(** * grpc-header-mapper: a shallow embedding of package [headermapper]

    The Go package maps HTTP headers to gRPC metadata and back.  This file
    embeds its mapping engine ([MetadataAnnotator], [ResponseModifier], the
    interceptors, the validators, the fluent [Builder] and the transform
    combinators) as Rocq functions and states the properties of the
    specification about them.

    Conventions.
    - Go strings are byte strings ([string] of [ascii]); the functions of Go's
      [strings] package are modelled on ASCII (bytes above 127 are left
      alone, only ASCII white space is trimmed).
    - Go maps ([http.Header], [metadata.MD], [map[string]bool]) are [gmap]s.
    - A nil pointer dereference is the outcome [Panicked].
    - Calls on the injected [Logger] are collected in a trace, in order.
    - A transform attached to a rule is a function that returns: a panic
      inside a transform is not modelled, and the non-ASCII behaviour of
      [strings.ToLower], [strings.ToUpper] and [strings.TrimSpace] is not
      either, so statements about values that go through them are made for
      ASCII values. *)

From Stdlib Require Import ZArith Ascii String.
From stdpp Require Import gmap strings list fin_maps.

Open Scope string_scope.
Open Scope list_scope.
(** * The HEIC convert-and-resize Lambda handler (src/index.mjs)

    A shallow embedding of the handler and of the runtime functions it calls,
    followed by the properties of the handler.

    Strings.  A JavaScript string is modelled by a Rocq [string] holding its
    UTF-8 bytes.  The handler looks only for the characters '+', '%', '/' and
    '.', which are single bytes that never occur inside a multi-byte
    sequence, so searching, splitting and slicing agree with the UTF-16
    original.  [toLowerCase] lowercases the letters A-Z; the two comparisons
    the handler makes after lowercasing (with 'true' and with 'heic') have
    the same truth value as in JavaScript, where no other character
    lowercases to one of those letters.  A capital letter outside A-Z stays
    as it is, so for such an extension the text of the logged type differs
    from the runtime's; outcomes and commands do not. *)

From Stdlib Require Import ZArith NArith Ascii String List Lia.
From Stdlib.Strings Require Import Byte.
From stdpp Require Import base option list strings gmap.

Local Open Scope string_scope.
Local Open Scope list_scope.
Local Open Scope Z_scope.

(** ** Strings of the runtime *)

Module Js.

Definition chars (s : string) : list ascii := list_ascii_of_string s.
Definition str (l : list ascii) : string := string_of_list_ascii l.

(** [s.charCodeAt(i)]; [None] stands for NaN (index out of range). *)
Definition charCodeAt (s : string) (i : Z) : option ascii :=
  if i <? 0 then None else chars s !! Z.to_nat i.

Definition strlen (s : string) : Z := Z.of_nat (List.length (chars s)).

(** [s.slice(a, b)] for indices that are not negative, the only ones
    [path.posix.parse] passes. *)
Definition slice (s : string) (a b : Z) : string :=
  str (take (Z.to_nat b - Z.to_nat a) (drop (Z.to_nat a) (chars s))).

(** One character of [String.prototype.toLowerCase]. *)
Definition lower_char (c : ascii) : ascii :=
  let n := nat_of_ascii c in
  if (65 <=? n)%nat && (n <=? 90)%nat then ascii_of_nat (n + 32) else c.

Definition toLowerCase (s : string) : string := str (map lower_char (chars s)).

(** [s.replace(/\+/g, " ")]: every '+' becomes a space. *)
Definition replace_plus (s : string) : string :=
  str (map (fun c => if Ascii.eqb c "+" then " "%char else c) (chars s)).

(** [s.replace('.', '')]: a string pattern replaces the first match only. *)
Fixpoint remove_first_dot (l : list ascii) : list ascii :=
  match l with
  | [] => []
  | c :: l' => if Ascii.eqb c "." then l' else c :: remove_first_dot l'
  end.

Definition replace_dot (s : string) : string := str (remove_first_dot (chars s)).

(** *** [decodeURIComponent]

    The Decode operation of ECMAScript with an empty reserved set: a '%' must
    be followed by two hexadecimal digits, and the bytes escaped in a row
    must form well-formed UTF-8; anything else is a URIError ([None]). *)

Definition hex_val (c : ascii) : option N :=
  let n := N_of_ascii c in
  if (48 <=? n)%N && (n <=? 57)%N then Some (n - 48)%N
  else if (65 <=? n)%N && (n <=? 70)%N then Some (n - 55)%N
  else if (97 <=? n)%N && (n <=? 102)%N then Some (n - 87)%N
  else None.

Inductive Token :=
| Lit (c : ascii)
| Esc (b : N).

Fixpoint unescape (l : list ascii) : option (list Token) :=
  match l with
  | [] => Some []
  | c :: l1 =>
      if Ascii.eqb c "%" then
        match l1 with
        | h1 :: h2 :: l3 =>
            match hex_val h1, hex_val h2 with
            | Some a, Some b =>
                match unescape l3 with
                | Some ts => Some (Esc (16 * a + b) :: ts)
                | None => None
                end
            | _, _ => None
            end
        | _ => None
        end
      else
        match unescape l1 with
        | Some ts => Some (Lit c :: ts)
        | None => None
        end
  end.

Definition between (lo hi b : N) : bool := ((lo <=? b) && (b <=? hi))%N.

(** The second byte allowed after lead byte [b] (Unicode, table 3-7). *)
Definition second_ok (b b1 : N) : bool :=
  if (b =? 224)%N then between 160 191 b1
  else if (b =? 237)%N then between 128 159 b1
  else if (b =? 240)%N then between 144 191 b1
  else if (b =? 244)%N then between 128 143 b1
  else between 128 191 b1.

Definition byte_char (b : N) : ascii := ascii_of_N b.

Fixpoint utf8 (ts : list Token) : option (list ascii) :=
  match ts with
  | [] => Some []
  | Lit c :: r =>
      match utf8 r with Some l => Some (c :: l) | None => None end
  | Esc b :: r =>
      if (b <? 128)%N then
        match utf8 r with Some l => Some (byte_char b :: l) | None => None end
      else if between 194 223 b then
        match r with
        | Esc b1 :: r1 =>
            if second_ok b b1 then
              match utf8 r1 with
              | Some l => Some (byte_char b :: byte_char b1 :: l)
              | None => None
              end
            else None
        | _ => None
        end
      else if between 224 239 b then
        match r with
        | Esc b1 :: Esc b2 :: r2 =>
            if second_ok b b1 && between 128 191 b2 then
              match utf8 r2 with
              | Some l => Some (byte_char b :: byte_char b1 :: byte_char b2 :: l)
              | None => None
              end
            else None
        | _ => None
        end
      else if between 240 244 b then
        match r with
        | Esc b1 :: Esc b2 :: Esc b3 :: r3 =>
            if second_ok b b1 && between 128 191 b2 && between 128 191 b3 then
              match utf8 r3 with
              | Some l =>
                  Some (byte_char b :: byte_char b1 :: byte_char b2
                          :: byte_char b3 :: l)
              | None => None
              end
            else None
        | _ => None
        end
      else None
  end.

Definition decodeURIComponent (s : string) : option string :=
  match unescape (chars s) with
  | Some ts => match utf8 ts with Some l => Some (str l) | None => None end
  | None => None
  end.

End Js.

(** ** [path.posix.parse] of the Node.js runtime

    The handler calls [path.posix.parse(srcKey)]; this is the algorithm of
    Node's lib/path.js, one definition per loop and branch. *)

Module Path.

Import Js.

Definition CHAR_FORWARD_SLASH : ascii := "/"%char.
Definition CHAR_DOT : ascii := "."%char.

Record ParsedPath := mkParsed {
  root : string;
  dir : string;
  base : string;
  ext : string;
  name : string
}.

(** The variables the scanning loop updates. *)
Record Scan := mkScan {
  startDot : Z;
  startPart : Z;
  end_ : Z;
  matchedSlash : bool;
  preDotState : Z
}.

Definition scan0 : Scan :=
  {| startDot := -1; startPart := 0; end_ := -1; matchedSlash := true;
     preDotState := 0 |}.

Definition is_code (o : option ascii) (c : ascii) : bool :=
  match o with Some a => Ascii.eqb a c | None => false end.
(** * Intl.js: the ECMA-402 abstract operations of [src/abstracts.js] and the
      shims of [src/globals.js], embedded as Rocq functions.

    Strings are 8-bit [string]s: language tags, option names and pattern
    placeholders are ASCII.  Numbers that the code uses as indices, scores or
    calendar fields are integers ([Z]); where the JavaScript code can produce
    [undefined] or [NaN] in their place the model says so with an [option]. *)

From Stdlib Require Import ZArith QArith Qround Ascii String List Bool Lia.
From stdpp Require Import base option list strings gmap pretty.

Close Scope Q_scope.
Open Scope string_scope.
Open Scope list_scope.
Open Scope Z_scope.

(* ================================================================== *)
(** * Part I: definitions                                              *)
(* ================================================================== *)

(** ** JavaScript values, exceptions and completions *)

(** Primitive values, as they are stored in Lists, Records and option bags. *)
Inductive prim :=
| PUndefined
| PNull
| PBool (b : bool)
| PNumber (n : Z)
| PString (s : string).

#[global] Instance prim_eq_dec : EqDecision prim.
Proof. solve_decision. Defined.

(** [a === b] on primitives. *)
Definition strict_eq (a b : prim) : bool := bool_decide (a = b).
(** * Authorization, ownership and derived-field logic of the anthropometry backend

    A shallow embedding of the Express/Mongoose route handlers and model
    hooks, followed by the properties stated about them.

    Layout of the development:
    - documents, JSON values and ObjectIds;
    - the part of the MongoDB query language the handlers use;
    - Mongoose schemas, validation, save hooks;
    - symbolic JSON web tokens;
    - express-validator chains;
    - the route handlers, one definition per route;
    - the theorems. *)

From Stdlib Require Import ZArith NArith Lia Bool List Ascii String Sorted.
From Stdlib Require Import Floats.PrimFloat.
From stdpp Require Import gmap strings list fin_maps.

Local Open Scope string_scope.
Local Open Scope list_scope.
Local Open Scope Z_scope.

(* ===================================================================== *)
(** ** JSON values and documents *)
(* ===================================================================== *)

(** JSON web tokens are kept symbolic. A token carries its claim set and
    the signature computed when it was issued: the key used and the claim
    set that was signed. Editing the claims of a token leaves the signature
    as it was. *)
Record claims : Type := {
  c_userId : N;
  c_role : option string;
  c_iat : Z;
  c_exp : Z
}.

Record token : Type := {
  t_claims : claims;
  t_sig_key : string;
  t_sig_over : claims
}.

(** A JavaScript value as it travels in request bodies and sits in stored
    documents. [VNum] is an IEEE double, [VId] a 12-byte ObjectId read as a
    number, [VDate] a timestamp in milliseconds, [VJwt] the string a token
    is encoded as. An absent property ([undefined]) is a missing key of the
    enclosing map. *)
#[warnings="-register-all"]
Inductive value : Type :=
| VNull
| VBool (b : bool)
| VNum (x : float)
| VStr (s : string)
| VId (o : N)
| VDate (t : Z)
| VJwt (t : token)
| VArr (l : list value)
| VObj (l : list (string * value)).

(** Documents and request bodies are objects keyed by property name. *)
Abbreviation doc := (gmap string value).

Definition option_eqb {A} (f : A -> A -> bool) (a b : option A) : bool :=
  match a, b with
  | Some x, Some y => f x y
  | None, None => true
  | _, _ => false
  end.

Definition claims_eqb (a b : claims) : bool :=
  N.eqb (c_userId a) (c_userId b) && option_eqb String.eqb (c_role a) (c_role b)
  && Z.eqb (c_iat a) (c_iat b) && Z.eqb (c_exp a) (c_exp b).

Definition token_eqb (a b : token) : bool :=
  claims_eqb (t_claims a) (t_claims b) && String.eqb (t_sig_key a) (t_sig_key b)
  && claims_eqb (t_sig_over a) (t_sig_over b).

(** Deep equality of values (numbers are compared as doubles). *)
Fixpoint value_eqb (a b : value) {struct a} : bool :=
  match a, b with
  | VNull, VNull => true
  | VBool x, VBool y => Bool.eqb x y
  | VNum x, VNum y => PrimFloat.eqb x y
  | VStr x, VStr y => String.eqb x y
  | VId x, VId y => N.eqb x y
  | VDate x, VDate y => Z.eqb x y
  | VJwt x, VJwt y => token_eqb x y
  | VArr xs, VArr ys =>
      (fix go (xs ys : list value) {struct xs} : bool :=
         match xs, ys with
         | [], [] => true
         | x :: xs', y :: ys' => value_eqb x y && go xs' ys'
         | _, _ => false
         end) xs ys
  | VObj xs, VObj ys =>
      (fix go (xs ys : list (string * value)) {struct xs} : bool :=
         match xs, ys with
         | [], [] => true
         | (k, x) :: xs', (k', y) :: ys' =>
             String.eqb k k' && value_eqb x y && go xs' ys'
         | _, _ => false
         end) xs ys
  | _, _ => false
  end.

(** JavaScript truthiness of a property read: [undefined], [null], [false],
    [0], [-0], [NaN] and the empty string are falsy. *)
Definition num_falsy (x : float) : bool :=
  PrimFloat.eqb x 0%float || PrimFloat.is_nan x.
Definition setShowOptions (v : bool) (s : State) : State :=
  {| isPlusButton := isPlusButton s; showOptions := v;
     showEnterAccountModal := showEnterAccountModal s;
     searchQuery := searchQuery s; filteredData := filteredData s;
     showScanner := showScanner s;
     showEditAccountModal := showEditAccountModal s;
     editingAccount := editingAccount s; placeholder := placeholder s;
     refreshing := refreshing s; canSync := canSync s;
     accountsVersion := accountsVersion s |}.

Definition setShowEnterAccountModal (v : bool) (s : State) : State :=
  {| isPlusButton := isPlusButton s; showOptions := showOptions s;
     showEnterAccountModal := v;
     searchQuery := searchQuery s; filteredData := filteredData s;
     showScanner := showScanner s;
     showEditAccountModal := showEditAccountModal s;
     editingAccount := editingAccount s; placeholder := placeholder s;
     refreshing := refreshing s; canSync := canSync s;
     accountsVersion := accountsVersion s |}.

Definition setSearchQuery (v : JsString.t) (s : State) : State :=
  {| isPlusButton := isPlusButton s; showOptions := showOptions s;
     showEnterAccountModal := showEnterAccountModal s;
     searchQuery := v; filteredData := filteredData s;
     showScanner := showScanner s;
     showEditAccountModal := showEditAccountModal s;
     editingAccount := editingAccount s; placeholder := placeholder s;
     refreshing := refreshing s; canSync := canSync s;
     accountsVersion := accountsVersion s |}.

Definition setFilteredData (v : option (list Account)) (s : State) : State :=
  {| isPlusButton := isPlusButton s; showOptions := showOptions s;
     showEnterAccountModal := showEnterAccountModal s;
     searchQuery := searchQuery s; filteredData := v;
     showScanner := showScanner s;
     showEditAccountModal := showEditAccountModal s;
     editingAccount := editingAccount s; placeholder := placeholder s;
     refreshing := refreshing s; canSync := canSync s;
     accountsVersion := accountsVersion s |}.

Definition setShowScanner (v : bool) (s : State) : State :=
  {| isPlusButton := isPlusButton s; showOptions := showOptions s;
     showEnterAccountModal := showEnterAccountModal s;
     searchQuery := searchQuery s; filteredData := filteredData s;
     showScanner := v;
     showEditAccountModal := showEditAccountModal s;
     editingAccount := editingAccount s; placeholder := placeholder s;
     refreshing := refreshing s; canSync := canSync s;
     accountsVersion := accountsVersion s |}.

Definition setShowEditAccountModal (v : bool) (s : State) : State :=
  {| isPlusButton := isPlusButton s; showOptions := showOptions s;
     showEnterAccountModal := showEnterAccountModal s;
     searchQuery := searchQuery s; filteredData := filteredData s;
     showScanner := showScanner s;
     showEditAccountModal := v;
     editingAccount := editingAccount s; placeholder := placeholder s;
     refreshing := refreshing s; canSync := canSync s;
     accountsVersion := accountsVersion s |}.

Definition setEditingAccount (v : option Account) (s : State) : State :=
  {| isPlusButton := isPlusButton s; showOptions := showOptions s;
     showEnterAccountModal := showEnterAccountModal s;
     searchQuery := searchQuery s; filteredData := filteredData s;
     showScanner := showScanner s;
     showEditAccountModal := showEditAccountModal s;
     editingAccount := v; placeholder := placeholder s;
     refreshing := refreshing s; canSync := canSync s;
     accountsVersion := accountsVersion s |}.

Definition setPlaceholder (v : JsString.t) (s : State) : State :=
  {| isPlusButton := isPlusButton s; showOptions := showOptions s;
     showEnterAccountModal := showEnterAccountModal s;
     searchQuery := searchQuery s; filteredData := filteredData s;
     showScanner := showScanner s;
     showEditAccountModal := showEditAccountModal s;
     editingAccount := editingAccount s; placeholder := v;
     refreshing := refreshing s; canSync := canSync s;
     accountsVersion := accountsVersion s |}.

Definition setRefreshing (v : bool) (s : State) : State :=
  {| isPlusButton := isPlusButton s; showOptions := showOptions s;
     showEnterAccountModal := showEnterAccountModal s;
     searchQuery := searchQuery s; filteredData := filteredData s;
     showScanner := showScanner s;
     showEditAccountModal := showEditAccountModal s;
     editingAccount := editingAccount s; placeholder := placeholder s;
     refreshing := v; canSync := canSync s;
     accountsVersion := accountsVersion s |}.

Definition setCanSync (v : bool) (s : State) : State :=
  {| isPlusButton := isPlusButton s; showOptions := showOptions s;
     showEnterAccountModal := showEnterAccountModal s;
     searchQuery := searchQuery s; filteredData := filteredData s;
     showScanner := showScanner s;
     showEditAccountModal := showEditAccountModal s;
     editingAccount := editingAccount s; placeholder := placeholder s;
     refreshing := refreshing s; canSync := v;
     accountsVersion := accountsVersion s |}.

What is expected. Once you have counted the lines above that hold the word "Mongoose", report only that total.

Task result. 2